The flagship program of Cooking Matters is a six-week course, running for two hours each week, teaching basic, practical skills to about a dozen parents or families at a time.

It takes place in partnership with community centers or organizations that are already working with the local population, can provide familiar spaces for the classes, and can recommend families they think would most benefit.

Whereas some people think that to eat well, you have to brave the health foods aisle and pay three times the price of normal produce, Cooking Matters points out affordable options, explains Jamie Breden, a Massachusetts participant in the program.

When she learned of the program through her son’s school, Ms. Breden had recently been diagnosed with a disease that seemed to have unwelcome implications for her diet, and she was struggling to modify the way she fed herself and her family.

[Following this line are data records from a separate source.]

Lemma response_finishes_head_witness :
  exists u', @HandleUpstreamResponse sample_runtime sample_neturl sample_crypto (sample_env true) []
      (str "RTSP/1.0 200 OK" ++ CRLF ++ str "Public: PLAY" ++ CRLF ++ CRLF) (waiting_up NewDigest)
    = Done (u', [])
    /\ up_mail u' !! 9%nat = Some (mkMailbox (Some (str "ok")) false)
    /\ GetOptions (up_stream u') = str "PLAY".
Proof.
  edestruct (@response_finishes_head sample_runtime sample_neturl sample_crypto (sample_env true) []
      (str "RTSP/1.0 200 OK" ++ CRLF ++ str "Public: PLAY" ++ CRLF ++ CRLF) (waiting_up NewDigest))
    as (u' & E & E1 & E2 & _ & _).
  - by vm_compute.
  - split; by vm_compute.
  - done.
  - done.
  - by vm_compute.
  - by vm_compute.
  - exists u'. split; [exact E|]. split; [rewrite E2; by vm_compute|]. rewrite E1. by vm_compute.
Defined.


Definition challenge_message : gostring :=
  str "RTSP/1.0 401 Unauthorized" ++ CRLF
  ++ str "WWW-Authenticate: " ++ challenge_text (str "cam") (str "ab12==") (str ", qop=auth")
  ++ CRLF ++ CRLF.
(** What a loop leaves of the queue [l0] it found: [l], older requests
    taken off at the front only, at most one per message while writes
    succeed; its own request behind them only when it was aborted. *)
Definition leaves (exs : list exchange) (id : nat) (l0 Q l : list nat) (u' : Up) : Prop :=
  l `suffix_of` Q
  /\ (queue u' = l \/ queue u' = l ++ [id]) /\ (Forall not_aborted exs -> queue u' = l)
  /\ (Forall writes_ok exs -> (length l0 <= length l + messages exs)%nat).

(** One attempt, from the request sent to the result: the older requests
    still waiting. *)
Lemma attempt_leaves (ex : exchange) (id ch : nat) (l0 Q : list nat) (u1 u2 : Up) (raws : list gostring) :
  id ∉ Q -> waits id ch Q u1 -> handle_all (ex_msgs ex) u1 = Done (u2, raws) ->
  (writes_ok ex -> length (queue u1) = S (length l0)) ->
  waits id ch Q u2
  /\ exists l, l = remove_request id (queue u2) /\ l `suffix_of` Q /\ id ∉ l
     /\ (queue u2 = l \/ queue u2 = l ++ [id]) /\ (id ∉ queue u2 -> queue u2 = l)
     /\ (writes_ok ex -> (length l0 <= length l + length (ex_msgs ex))%nat).
Proof.
  intros HQ Hw Eh Hl. destruct (waits_all id ch Q _ _ _ _ HQ Hw Eh) as [Hw2 Hlen]. split; [done|].
  pose proof (ws_queue _ _ _ _ Hw2) as Hs. destruct (remove_request_last id (queue u2) Q HQ Hs) as (K1 & K2 & K3).
  exists (remove_request id (queue u2)). split_and!; try done.
  - destruct (suffix_behind id _ Q Hs) as [E|(l' & E & Hs')]; [left; by rewrite E|right].
    rewrite E at 2. rewrite remove_request_snoc by (intros Hin; by eapply HQ, suffix_elem). done.
  - intros Hn. destruct (suffix_behind id _ Q Hs) as [E|(l' & E & Hs')]; [by rewrite E|].
    exfalso. apply Hn. rewrite E. apply elem_of_app. right. by apply list_elem_of_singleton.
  - intros Hwr. specialize (Hl Hwr). destruct Hwr as [_ Hwr]. specialize (Hlen Hwr). lia.
Qed.

Lemma messages_cons (ex : exchange) (exs : list exchange) :
  messages (ex :: exs) = (length (ex_msgs ex) + messages exs)%nat.
Proof. done. Qed.

Lemma sync_loop_clean (exs : list exchange) : forall (first : bool) (id : nat) (u u' : Up) raws err (Q : list nat),
  id ∉ Q -> queue u `suffix_of` Q -> subs_known u ->
  sync_loop exs first id u = Done (u', raws, err) -> exists l, leaves exs id (queue u) Q l u'.
Proof.
  induction exs as [|ex exs IH]; intros first id u u' raws err Q HQ Hq Hk; cbn [sync_loop].
  { intros [= <- _ _]. exists (queue u). split_and!; try done; [by left|lia]. }
  destruct (st_remote (up_stream u)) as [r|] eqn:Er; [|done]. destruct (up_reqs u !! id) as [q|]; [|done].
  destruct (SendRequest _ _ _ _ _) as [[[[[r1 q1] mt1] raw1] e1]|] eqn:Es; [|done]. cbn [outcome_bind].
  destruct (SendRequest_queue _ _ _ _ _ _ _ _ _ _ Es) as [S1 S2].
  assert (Hqu : queue u = r_requests r) by (unfold queue; by rewrite Er).
  assert (S1' : r_requests r1 `suffix_of` r_requests r ++ [id]).
  { by destruct S1 as [-> |[_ ->]]; [|apply suffix_nil]. }
  pose proof (waits_sent id Q u r r1 q q1 mt1 Hq Hk Er S1' S2) as Hw. cbn zeta in Hw.
  set (ch := fresh (dom (up_mail u))) in *. set (u1 := up_with_metrics _ _) in *.
  assert (Hlen : writes_ok ex -> length (queue u1) = S (length (queue u))).
  { intros [Hwr _]. unfold queue at 1. cbn. rewrite Hqu. destruct S1 as [-> |[E0 _]]; [|congruence].
    cbn. rewrite length_app. cbn. lia. }
  destruct e1 as [e|].
  { intros [= <- _ _]. exists (remove_request id (queue u1)).
    destruct (remove_request_last id (queue u1) Q HQ (ws_queue _ _ _ _ Hw)) as (K1 & K2 & K3).
    unfold leaves. rewrite drop_request_queue. split_and!; try done; [by left|].
    intros [Hwr _]%Forall_cons. specialize (Hlen Hwr). lia. }
  destruct (handle_all (ex_msgs ex) u1) as [[u2 raws2]|] eqn:Eh; [|done]. cbn [outcome_bind].
  destruct (attempt_leaves ex id ch (queue u) Q u1 u2 raws2 HQ Hw Eh Hlen)
    as (Hw2 & l & -> & Hls & Hln & Hl2 & Hgone & Hlc).
  destruct (GetResponse _ _) as [result mb] eqn:Eg. set (u3 := up_with_mail u2 _).
  assert (Hhere : forall u4, queue u4 = queue u2 -> (not_aborted ex -> id ∉ queue u2) ->
    leaves (ex :: exs) id (queue u) Q (remove_request id (queue u2)) u4).
  { intros u4 E4 Hab. unfold leaves. rewrite E4. split_and!; try done.
    - intros [Ha _]%Forall_cons. by apply Hgone, Hab.
    - intros [Hwr _]%Forall_cons. specialize (Hlc Hwr). rewrite messages_cons. lia. }
  destruct (ex_stream_done ex) eqn:Ea1; [intros [= <- _ _]; eexists; apply Hhere; [done|by intros [? _]; congruence]|].
  destruct (ex_server_done ex) eqn:Ea2; [intros [= <- _ _]; eexists; apply Hhere; [done|by intros [_ ?]; congruence]|].
  assert (Hdrop : queue (drop_request id u3) = remove_request id (queue u2)) by by rewrite drop_request_queue.
  destruct ((result =s TIMEOUT) && first).
  - destruct (sync_loop exs false id _) as [[[u4 raws4] e4]|] eqn:El; [|done]. cbn [outcome_bind]. intros [= <- _ _].
    edestruct (fun Hq' Hk' => IH false id _ u4 raws4 e4 Q HQ Hq' Hk' El) as (l' & K1 & K2 & K3 & K4).
    + by rewrite retry_queue, Hdrop.
    + apply retry_subs. intros i q' c Hi Hc. cbn. rewrite dom_insert_L. apply elem_of_union_r. by apply (ws_subs _ _ _ _ Hw2 i q').
    + rewrite retry_queue, Hdrop in K4. exists l'. split_and!; try done.
      * intros [_ Ha]%Forall_cons. by apply K3.
      * intros [Hwr Hws]%Forall_cons. specialize (Hlc Hwr). specialize (K4 Hws). rewrite messages_cons. lia.
  - assert (Hend : exists l0, leaves (ex :: exs) id (queue u) Q l0 (if result =s TIMEOUT then drop_request id u3 else u3)).
    { exists (remove_request id (queue u2)). destruct (result =s TIMEOUT) eqn:Et.
      - unfold leaves. rewrite Hdrop. split_and!; try done; [by left|].
        intros [Hwr _]%Forall_cons. specialize (Hlc Hwr). rewrite messages_cons. lia.
      - apply Hhere; [done|]. intros _. by eapply reported_gone. }
    destruct (negb _); by intros [= <- _ _].
Qed.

“Cooking Matters honestly saved me from this really tough spot in my life,” Breden says. “Food isn’t this battleground anymore. The program’s completely changed how our family is around food now.”

For those families unable to commit to two hours every week for a month and a half, there is a less intensive option of doing a grocery store tour, where some of the basic principles of smart shopping are laid out in a practical setting.

According to No Kid Hungry, almost 370,000 families nationwide have taken part in Cooking Matters' courses and tours.

But No Kid Hungry is more than just cooking know-how. The campaign, which is run by the nonprofit Share Our Strength, also works to get meals for children – no small feat considering that in 2015, more than half of public school students came from low-income families.

“We know, for example, when kids eat breakfast, they do better at school,” says Lucy Melcher, No Kid Hungry’s director of advocacy and government relations. “What we’ve learned through No Kid Hungry is that kids face a range of barriers to accessing meals.”

To help eliminate those barriers, No Kid Hungry works in partnership with the federal School Breakfast Program, as well as community groups and state agencies.

But it is perhaps the summer months that present the biggest challenge, and No Kid Hungry’s summer meal program aims to plug the gap. But the task is daunting.

“Summer months are the hungriest time for low-income families, some of whom spend $300 more a month on food,” says No Kid Hungry’s Tali Israeli. “Only 1 in 7 kids who are eating free or reduced-price school lunches are getting the summer meals they need.”

At its core, No Kid Hungry is trying to address poverty. But even though “poverty is a very complex issue, feeding children is not,” says Ms. Melcher. With the help that families are getting to provide good food for children, “what we find is that this helps us reduce the cycle of poverty.”